What this task involves:
Check each line of the entries for "Hpop" and report the ones that have it.

Records supplied:
(** X15. With remove_common_dict_items, update_from_other_instance and the
    YAML codec as modelled, and a [post_init_ignored_match] that leaves
    alone the entries it has produced: when [load] on a non-empty explicit
    path returns a UserConfig (from a version-1 or a version-2 file),
    [config_update_cmd] on that UserConfig and path succeeds, displays
    nothing, touches no other file and leaves at the path a document with
    [version: 2]; loading the path again returns the same UserConfig and
    displays nothing, so a version-1 file has been migrated in place. *)
Theorem config_update_migrates (p : string) (s s1 : state) (uc : UserConfig) :
  (∀ m m', post_init_ignored_match m = Some m' → post_init_ignored_match m' = Some m') →
  p ≠ "" →
  load (Some p) s = (Ok (uc, p), s1) →
  ∃ s2,
    config_update_cmd (mkConfig uc p) s1 = (Ok tt, s2) ∧
    (∃ dct, st_files s2 !! p = Some (Yaml dct) ∧ dict_get "version" dct = Some (YInt 2)) ∧
    (∀ q, q ≠ p → st_files s2 !! q = st_files s1 !! q) ∧
    st_console s2 = st_console s1 ∧
    load (Some p) s2 = (Ok (uc, p), mkState uc (st_files s2) (st_console s2)).
Proof.
  intros Hidem Hp Hload.
  assert (Hfixed : ∀ m, m ∈ ignored_matches (secret uc) →
                        post_init_ignored_match m = Some m).
  { unfold load, path_given in Hload. rewrite decide_False in Hload by done.
    apply M_bind_Ok in Hload as (? & s0 & _ & Hload).
    apply M_bind_Ok in Hload as ([] & s0' & Hupd & Hload).
    apply M_bind_Ok in Hload as (? & ? & [= <- <-] & [= <- _]).
    apply _update_from_file_Ok in Hupd as (obj & -> & Hobj).
    rewrite update_from_other_instance_copy.
    destruct Hobj as [[data Hv2] | (data & out & out' & Hv1)].
    - by eapply UserConfigSchema_load_fixed.
    - apply load_v1_Ok in Hv1 as (? & ? & ? & c & sec & _ & _ & _ & Hpost & ->).
      by eapply SecretConfig_post_init_fixed. }
  pose proof (roundtrip_UserConfig uc Hfixed) as Hround.
  destruct (save_document_version uc) as [Hpop _].
  eexists. split.
  { unfold config_update_cmd. rewrite M_bind_run. simpl. apply save_run. }
  simpl. split_and!.
  - eexists. split; [apply lookup_insert_eq|].
    unfold save_document. rewrite dict_get_set. by rewrite decide_True.
  - intros q Hq. by rewrite lookup_insert_ne.
  - done.
  - unfold load, path_given. rewrite decide_False by done.
    rewrite M_bind_run. simpl. rewrite M_bind_run.
    unfold _update_from_file. rewrite M_bind_run. unfold load_yaml. simpl.
    rewrite lookup_insert_eq, Hpop. rewrite M_bind_run.
    unfold except_ValidationError, load_versioned, lift.
    assert (py_eq_int (YInt 2) 2 = true) as -> by done.
    rewrite Hround. simpl. by rewrite update_from_other_instance_copy.
Qed.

Exercise response:
  destruct (save_document_version uc) as [Hpop _].
    rewrite lookup_insert_eq, Hpop. rewrite M_bind_run.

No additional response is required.